> **Brief**
Reading the listing that follows, count the lines where "joinStrings" appears, and answer with only that count.

___ Data records ___

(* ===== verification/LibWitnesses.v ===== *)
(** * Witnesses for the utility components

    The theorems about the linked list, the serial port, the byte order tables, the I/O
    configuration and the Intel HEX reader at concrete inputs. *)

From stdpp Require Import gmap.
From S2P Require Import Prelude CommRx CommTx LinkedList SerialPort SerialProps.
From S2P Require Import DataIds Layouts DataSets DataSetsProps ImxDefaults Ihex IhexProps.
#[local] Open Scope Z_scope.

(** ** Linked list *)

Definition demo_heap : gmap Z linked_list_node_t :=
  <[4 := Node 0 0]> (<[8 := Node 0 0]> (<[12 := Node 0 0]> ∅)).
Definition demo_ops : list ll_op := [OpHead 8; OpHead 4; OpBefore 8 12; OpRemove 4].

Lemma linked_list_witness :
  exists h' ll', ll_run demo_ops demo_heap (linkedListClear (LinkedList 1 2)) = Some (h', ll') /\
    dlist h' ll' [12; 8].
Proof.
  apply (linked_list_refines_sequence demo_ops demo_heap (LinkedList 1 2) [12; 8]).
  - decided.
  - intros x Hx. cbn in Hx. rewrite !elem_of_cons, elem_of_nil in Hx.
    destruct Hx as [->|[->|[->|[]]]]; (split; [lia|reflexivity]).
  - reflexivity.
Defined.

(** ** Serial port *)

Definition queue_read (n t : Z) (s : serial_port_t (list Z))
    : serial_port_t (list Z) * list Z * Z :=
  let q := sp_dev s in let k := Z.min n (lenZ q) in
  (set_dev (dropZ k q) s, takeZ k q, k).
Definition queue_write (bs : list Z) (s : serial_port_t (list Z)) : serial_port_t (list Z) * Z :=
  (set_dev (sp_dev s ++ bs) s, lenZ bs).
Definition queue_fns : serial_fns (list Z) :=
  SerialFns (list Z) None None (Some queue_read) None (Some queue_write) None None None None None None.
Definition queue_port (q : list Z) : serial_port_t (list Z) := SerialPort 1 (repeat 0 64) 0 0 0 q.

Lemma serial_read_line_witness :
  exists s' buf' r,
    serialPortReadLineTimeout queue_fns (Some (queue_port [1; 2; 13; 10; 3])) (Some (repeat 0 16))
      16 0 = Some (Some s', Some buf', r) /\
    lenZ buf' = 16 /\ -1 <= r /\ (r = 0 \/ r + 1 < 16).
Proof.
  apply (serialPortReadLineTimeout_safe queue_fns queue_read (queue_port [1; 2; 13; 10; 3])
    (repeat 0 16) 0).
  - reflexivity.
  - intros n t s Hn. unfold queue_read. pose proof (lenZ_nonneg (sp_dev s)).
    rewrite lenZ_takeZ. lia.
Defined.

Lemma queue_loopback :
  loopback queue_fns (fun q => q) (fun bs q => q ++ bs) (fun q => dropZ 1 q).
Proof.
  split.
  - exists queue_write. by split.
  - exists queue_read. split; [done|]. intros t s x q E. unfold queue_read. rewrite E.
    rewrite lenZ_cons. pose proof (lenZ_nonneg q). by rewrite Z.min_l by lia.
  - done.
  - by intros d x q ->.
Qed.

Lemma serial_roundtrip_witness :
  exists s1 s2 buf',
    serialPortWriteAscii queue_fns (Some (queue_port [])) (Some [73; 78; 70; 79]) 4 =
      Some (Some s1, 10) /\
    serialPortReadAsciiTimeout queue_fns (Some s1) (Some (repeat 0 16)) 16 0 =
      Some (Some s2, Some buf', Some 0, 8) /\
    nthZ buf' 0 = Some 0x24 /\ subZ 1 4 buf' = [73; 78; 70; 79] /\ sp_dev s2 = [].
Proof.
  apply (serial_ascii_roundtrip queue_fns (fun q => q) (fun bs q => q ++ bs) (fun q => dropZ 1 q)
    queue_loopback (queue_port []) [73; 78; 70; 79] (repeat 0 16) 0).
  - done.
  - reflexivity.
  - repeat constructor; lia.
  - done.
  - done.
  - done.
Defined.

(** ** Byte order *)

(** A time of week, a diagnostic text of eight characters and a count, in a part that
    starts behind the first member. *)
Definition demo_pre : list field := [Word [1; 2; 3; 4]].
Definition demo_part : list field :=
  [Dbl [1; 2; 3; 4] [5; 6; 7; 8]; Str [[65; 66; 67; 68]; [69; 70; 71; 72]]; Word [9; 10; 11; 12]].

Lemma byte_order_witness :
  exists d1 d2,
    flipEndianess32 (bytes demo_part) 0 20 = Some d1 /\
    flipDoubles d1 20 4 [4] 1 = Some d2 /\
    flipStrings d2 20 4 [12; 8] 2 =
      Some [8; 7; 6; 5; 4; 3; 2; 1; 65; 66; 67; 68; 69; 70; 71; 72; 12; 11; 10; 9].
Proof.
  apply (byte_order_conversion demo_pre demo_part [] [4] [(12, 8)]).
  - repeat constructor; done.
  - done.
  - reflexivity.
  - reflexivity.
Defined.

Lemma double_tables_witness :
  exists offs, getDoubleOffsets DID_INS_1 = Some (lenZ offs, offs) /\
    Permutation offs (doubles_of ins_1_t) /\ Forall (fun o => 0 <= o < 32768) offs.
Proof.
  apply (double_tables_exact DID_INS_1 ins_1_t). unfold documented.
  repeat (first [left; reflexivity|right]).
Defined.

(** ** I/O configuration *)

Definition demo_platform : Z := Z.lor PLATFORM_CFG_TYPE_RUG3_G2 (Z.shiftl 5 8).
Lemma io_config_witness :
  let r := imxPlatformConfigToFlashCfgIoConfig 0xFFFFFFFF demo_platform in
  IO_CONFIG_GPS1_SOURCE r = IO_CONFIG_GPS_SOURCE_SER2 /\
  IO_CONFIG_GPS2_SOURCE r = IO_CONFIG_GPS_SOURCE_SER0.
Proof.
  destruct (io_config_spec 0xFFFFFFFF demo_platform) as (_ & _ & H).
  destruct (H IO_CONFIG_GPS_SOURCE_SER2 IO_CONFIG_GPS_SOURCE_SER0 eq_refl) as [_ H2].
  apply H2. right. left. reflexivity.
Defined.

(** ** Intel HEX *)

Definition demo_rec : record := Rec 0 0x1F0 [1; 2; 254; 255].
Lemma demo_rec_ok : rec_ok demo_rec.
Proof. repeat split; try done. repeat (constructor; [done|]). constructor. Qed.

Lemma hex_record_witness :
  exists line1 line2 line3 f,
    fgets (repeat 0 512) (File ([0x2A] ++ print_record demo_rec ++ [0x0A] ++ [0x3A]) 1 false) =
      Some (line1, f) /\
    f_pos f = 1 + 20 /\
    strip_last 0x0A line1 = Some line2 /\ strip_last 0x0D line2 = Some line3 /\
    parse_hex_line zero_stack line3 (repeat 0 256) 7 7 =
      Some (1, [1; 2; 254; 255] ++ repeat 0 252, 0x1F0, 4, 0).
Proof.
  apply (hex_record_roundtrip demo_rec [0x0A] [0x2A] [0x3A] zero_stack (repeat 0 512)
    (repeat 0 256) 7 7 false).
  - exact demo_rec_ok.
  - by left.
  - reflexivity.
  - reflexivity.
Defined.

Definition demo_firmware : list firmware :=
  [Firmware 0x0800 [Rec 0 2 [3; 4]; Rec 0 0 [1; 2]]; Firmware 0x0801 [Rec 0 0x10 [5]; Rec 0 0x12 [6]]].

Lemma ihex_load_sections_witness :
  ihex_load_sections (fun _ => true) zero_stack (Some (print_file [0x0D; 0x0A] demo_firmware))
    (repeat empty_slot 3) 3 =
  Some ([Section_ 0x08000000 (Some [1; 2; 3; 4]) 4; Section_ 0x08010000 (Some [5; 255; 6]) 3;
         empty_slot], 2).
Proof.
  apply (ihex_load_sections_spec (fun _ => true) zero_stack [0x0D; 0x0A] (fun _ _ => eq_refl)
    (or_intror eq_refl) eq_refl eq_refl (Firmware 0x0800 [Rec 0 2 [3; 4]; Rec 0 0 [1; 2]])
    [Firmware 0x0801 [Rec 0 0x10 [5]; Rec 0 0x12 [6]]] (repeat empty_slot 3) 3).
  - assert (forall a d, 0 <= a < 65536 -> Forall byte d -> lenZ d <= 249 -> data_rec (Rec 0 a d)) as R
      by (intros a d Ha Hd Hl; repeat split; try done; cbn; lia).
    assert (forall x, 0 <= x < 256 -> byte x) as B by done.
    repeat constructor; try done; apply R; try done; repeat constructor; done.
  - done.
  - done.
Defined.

___
___ Data records ___

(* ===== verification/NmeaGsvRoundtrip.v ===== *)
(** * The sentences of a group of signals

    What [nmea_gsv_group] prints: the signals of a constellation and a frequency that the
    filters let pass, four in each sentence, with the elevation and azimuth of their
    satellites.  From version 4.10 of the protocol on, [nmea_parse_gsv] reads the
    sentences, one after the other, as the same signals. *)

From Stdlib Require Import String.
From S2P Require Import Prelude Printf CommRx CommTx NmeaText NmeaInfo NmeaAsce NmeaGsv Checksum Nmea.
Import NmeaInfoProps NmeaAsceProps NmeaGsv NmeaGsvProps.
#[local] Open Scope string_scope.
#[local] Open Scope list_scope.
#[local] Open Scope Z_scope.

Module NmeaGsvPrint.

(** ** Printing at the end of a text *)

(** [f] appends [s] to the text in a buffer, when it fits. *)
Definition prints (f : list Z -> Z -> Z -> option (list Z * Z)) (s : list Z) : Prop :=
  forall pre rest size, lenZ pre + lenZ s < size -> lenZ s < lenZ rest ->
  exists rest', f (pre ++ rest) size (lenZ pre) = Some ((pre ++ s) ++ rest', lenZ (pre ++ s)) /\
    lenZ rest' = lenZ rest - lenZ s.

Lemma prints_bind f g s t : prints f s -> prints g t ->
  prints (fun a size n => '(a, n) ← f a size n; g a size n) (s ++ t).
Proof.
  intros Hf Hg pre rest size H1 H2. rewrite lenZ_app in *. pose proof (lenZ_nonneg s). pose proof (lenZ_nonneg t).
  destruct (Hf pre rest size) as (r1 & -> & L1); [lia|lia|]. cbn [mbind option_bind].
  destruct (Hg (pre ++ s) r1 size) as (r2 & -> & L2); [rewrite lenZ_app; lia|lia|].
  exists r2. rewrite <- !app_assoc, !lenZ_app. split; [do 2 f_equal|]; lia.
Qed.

___
___ Data records ___

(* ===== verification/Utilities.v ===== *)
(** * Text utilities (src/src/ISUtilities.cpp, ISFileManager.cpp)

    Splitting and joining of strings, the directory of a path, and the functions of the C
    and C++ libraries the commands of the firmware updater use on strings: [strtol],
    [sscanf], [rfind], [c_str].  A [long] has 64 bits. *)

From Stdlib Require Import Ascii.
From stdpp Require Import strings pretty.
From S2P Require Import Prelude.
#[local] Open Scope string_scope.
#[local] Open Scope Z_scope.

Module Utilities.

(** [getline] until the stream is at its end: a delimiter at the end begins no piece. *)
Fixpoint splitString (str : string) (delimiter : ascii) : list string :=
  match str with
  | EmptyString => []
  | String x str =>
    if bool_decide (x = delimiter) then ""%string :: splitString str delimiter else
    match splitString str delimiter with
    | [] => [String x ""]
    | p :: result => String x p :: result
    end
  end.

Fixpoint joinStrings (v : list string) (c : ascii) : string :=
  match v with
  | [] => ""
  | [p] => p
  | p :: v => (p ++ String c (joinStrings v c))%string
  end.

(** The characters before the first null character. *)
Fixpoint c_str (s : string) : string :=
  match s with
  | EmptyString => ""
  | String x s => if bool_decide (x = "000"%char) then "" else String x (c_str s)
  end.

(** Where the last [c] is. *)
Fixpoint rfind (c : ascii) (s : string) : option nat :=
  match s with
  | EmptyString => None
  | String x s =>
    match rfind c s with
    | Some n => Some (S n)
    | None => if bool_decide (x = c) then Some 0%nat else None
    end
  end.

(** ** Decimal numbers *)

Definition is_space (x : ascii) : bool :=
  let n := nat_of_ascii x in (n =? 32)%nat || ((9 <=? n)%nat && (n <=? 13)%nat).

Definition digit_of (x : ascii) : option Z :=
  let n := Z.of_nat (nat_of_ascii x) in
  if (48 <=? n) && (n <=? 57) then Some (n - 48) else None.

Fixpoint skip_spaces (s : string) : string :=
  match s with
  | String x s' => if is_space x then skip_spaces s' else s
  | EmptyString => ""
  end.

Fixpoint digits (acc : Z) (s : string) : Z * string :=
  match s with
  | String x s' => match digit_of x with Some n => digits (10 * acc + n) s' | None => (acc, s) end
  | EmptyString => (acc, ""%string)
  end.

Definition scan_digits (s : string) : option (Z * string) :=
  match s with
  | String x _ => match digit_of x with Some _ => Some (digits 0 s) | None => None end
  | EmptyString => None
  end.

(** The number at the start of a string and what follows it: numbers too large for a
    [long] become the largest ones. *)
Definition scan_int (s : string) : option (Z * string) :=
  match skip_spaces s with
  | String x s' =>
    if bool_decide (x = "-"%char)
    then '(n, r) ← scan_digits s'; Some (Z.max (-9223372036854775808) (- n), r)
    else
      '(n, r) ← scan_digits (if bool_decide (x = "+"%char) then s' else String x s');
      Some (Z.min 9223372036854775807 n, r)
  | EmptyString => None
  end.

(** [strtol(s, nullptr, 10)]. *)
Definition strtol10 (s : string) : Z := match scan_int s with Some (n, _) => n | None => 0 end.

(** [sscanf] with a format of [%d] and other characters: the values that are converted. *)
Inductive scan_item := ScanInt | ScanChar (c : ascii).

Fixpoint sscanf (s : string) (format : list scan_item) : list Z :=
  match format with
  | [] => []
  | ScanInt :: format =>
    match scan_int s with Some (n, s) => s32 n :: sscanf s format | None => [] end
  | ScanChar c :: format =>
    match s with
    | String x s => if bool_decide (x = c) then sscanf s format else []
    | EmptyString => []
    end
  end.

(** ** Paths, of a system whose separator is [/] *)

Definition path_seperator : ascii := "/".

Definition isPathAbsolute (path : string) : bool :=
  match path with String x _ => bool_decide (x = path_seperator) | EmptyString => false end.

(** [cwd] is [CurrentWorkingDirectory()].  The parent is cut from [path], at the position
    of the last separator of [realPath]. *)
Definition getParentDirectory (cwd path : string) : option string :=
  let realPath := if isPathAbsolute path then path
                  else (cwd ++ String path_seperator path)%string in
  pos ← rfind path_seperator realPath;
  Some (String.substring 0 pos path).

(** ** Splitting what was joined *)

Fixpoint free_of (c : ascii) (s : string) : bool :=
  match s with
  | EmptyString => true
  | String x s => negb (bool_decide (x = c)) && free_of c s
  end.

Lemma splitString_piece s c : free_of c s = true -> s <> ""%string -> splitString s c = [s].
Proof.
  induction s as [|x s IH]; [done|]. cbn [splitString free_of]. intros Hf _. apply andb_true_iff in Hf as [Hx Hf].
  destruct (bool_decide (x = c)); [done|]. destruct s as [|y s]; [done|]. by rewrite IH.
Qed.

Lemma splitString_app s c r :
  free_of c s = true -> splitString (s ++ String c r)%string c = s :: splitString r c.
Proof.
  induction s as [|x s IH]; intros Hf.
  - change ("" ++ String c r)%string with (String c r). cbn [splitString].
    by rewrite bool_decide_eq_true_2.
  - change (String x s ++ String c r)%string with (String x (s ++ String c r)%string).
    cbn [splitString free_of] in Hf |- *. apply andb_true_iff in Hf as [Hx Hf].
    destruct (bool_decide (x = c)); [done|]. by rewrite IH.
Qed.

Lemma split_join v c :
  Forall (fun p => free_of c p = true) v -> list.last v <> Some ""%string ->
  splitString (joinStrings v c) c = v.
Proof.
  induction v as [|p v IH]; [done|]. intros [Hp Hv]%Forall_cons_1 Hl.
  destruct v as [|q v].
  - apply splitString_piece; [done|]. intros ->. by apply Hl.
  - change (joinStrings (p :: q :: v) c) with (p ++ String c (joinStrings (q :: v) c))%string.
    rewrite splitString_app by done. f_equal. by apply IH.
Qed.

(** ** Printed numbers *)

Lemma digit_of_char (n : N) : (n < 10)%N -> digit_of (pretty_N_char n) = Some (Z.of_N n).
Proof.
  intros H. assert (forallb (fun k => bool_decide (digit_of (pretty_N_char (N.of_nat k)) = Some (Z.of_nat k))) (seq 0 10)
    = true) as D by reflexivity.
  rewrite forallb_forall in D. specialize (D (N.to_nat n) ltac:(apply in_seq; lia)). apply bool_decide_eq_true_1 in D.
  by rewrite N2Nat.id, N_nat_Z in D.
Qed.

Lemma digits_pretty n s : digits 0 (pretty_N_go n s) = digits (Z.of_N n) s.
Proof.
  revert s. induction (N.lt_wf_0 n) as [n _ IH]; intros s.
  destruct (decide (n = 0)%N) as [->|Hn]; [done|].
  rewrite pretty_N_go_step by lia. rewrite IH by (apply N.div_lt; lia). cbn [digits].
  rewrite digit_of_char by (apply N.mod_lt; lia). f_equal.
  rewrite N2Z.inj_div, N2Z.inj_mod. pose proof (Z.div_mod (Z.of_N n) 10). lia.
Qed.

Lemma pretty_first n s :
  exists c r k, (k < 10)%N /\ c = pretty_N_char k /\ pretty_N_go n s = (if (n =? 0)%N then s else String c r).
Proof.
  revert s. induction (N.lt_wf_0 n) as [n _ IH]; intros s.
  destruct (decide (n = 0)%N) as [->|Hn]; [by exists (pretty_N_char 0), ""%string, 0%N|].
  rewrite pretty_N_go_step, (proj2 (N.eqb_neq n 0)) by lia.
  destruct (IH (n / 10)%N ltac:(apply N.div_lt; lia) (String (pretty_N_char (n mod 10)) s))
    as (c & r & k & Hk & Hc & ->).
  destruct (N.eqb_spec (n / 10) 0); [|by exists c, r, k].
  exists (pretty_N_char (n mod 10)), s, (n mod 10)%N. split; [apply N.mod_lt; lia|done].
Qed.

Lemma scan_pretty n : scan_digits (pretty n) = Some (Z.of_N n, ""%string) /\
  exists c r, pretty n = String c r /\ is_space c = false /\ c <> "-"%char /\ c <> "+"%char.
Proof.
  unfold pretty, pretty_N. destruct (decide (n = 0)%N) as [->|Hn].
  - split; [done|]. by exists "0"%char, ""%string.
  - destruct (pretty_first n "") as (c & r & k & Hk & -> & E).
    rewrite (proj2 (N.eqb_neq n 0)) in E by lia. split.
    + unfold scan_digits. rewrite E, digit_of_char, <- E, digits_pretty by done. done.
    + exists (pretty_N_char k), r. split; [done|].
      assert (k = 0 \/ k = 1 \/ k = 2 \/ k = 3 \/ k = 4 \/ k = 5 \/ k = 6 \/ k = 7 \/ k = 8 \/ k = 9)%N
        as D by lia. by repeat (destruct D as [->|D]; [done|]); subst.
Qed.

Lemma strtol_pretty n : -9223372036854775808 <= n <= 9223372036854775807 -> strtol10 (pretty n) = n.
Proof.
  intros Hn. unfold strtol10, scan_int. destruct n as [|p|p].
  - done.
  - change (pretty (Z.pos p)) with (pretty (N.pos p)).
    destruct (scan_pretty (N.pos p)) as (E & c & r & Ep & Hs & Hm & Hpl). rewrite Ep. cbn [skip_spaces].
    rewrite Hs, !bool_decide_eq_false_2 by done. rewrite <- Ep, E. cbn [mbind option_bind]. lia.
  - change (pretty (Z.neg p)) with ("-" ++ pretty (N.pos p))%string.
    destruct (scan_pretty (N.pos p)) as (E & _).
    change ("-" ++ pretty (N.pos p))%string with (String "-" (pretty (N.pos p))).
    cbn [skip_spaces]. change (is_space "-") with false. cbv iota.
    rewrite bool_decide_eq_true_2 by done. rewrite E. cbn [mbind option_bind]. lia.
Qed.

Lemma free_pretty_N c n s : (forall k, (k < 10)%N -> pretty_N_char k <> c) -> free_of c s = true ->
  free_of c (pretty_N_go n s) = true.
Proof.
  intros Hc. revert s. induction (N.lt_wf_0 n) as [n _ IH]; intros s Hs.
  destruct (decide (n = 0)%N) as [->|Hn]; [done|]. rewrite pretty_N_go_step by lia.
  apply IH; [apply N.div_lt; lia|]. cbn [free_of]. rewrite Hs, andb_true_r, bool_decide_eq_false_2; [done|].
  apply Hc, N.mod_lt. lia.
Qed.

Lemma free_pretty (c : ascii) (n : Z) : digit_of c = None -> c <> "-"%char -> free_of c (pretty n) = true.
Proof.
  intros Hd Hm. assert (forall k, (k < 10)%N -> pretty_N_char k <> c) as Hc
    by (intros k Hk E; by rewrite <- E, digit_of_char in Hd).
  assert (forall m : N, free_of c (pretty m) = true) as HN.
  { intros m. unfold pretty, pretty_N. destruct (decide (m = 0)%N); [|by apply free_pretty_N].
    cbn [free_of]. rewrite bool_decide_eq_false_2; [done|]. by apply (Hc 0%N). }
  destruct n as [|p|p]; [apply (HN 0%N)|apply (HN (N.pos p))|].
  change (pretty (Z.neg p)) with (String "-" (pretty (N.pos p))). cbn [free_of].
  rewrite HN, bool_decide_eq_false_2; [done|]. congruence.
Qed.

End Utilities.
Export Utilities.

___

> **Answer below**
4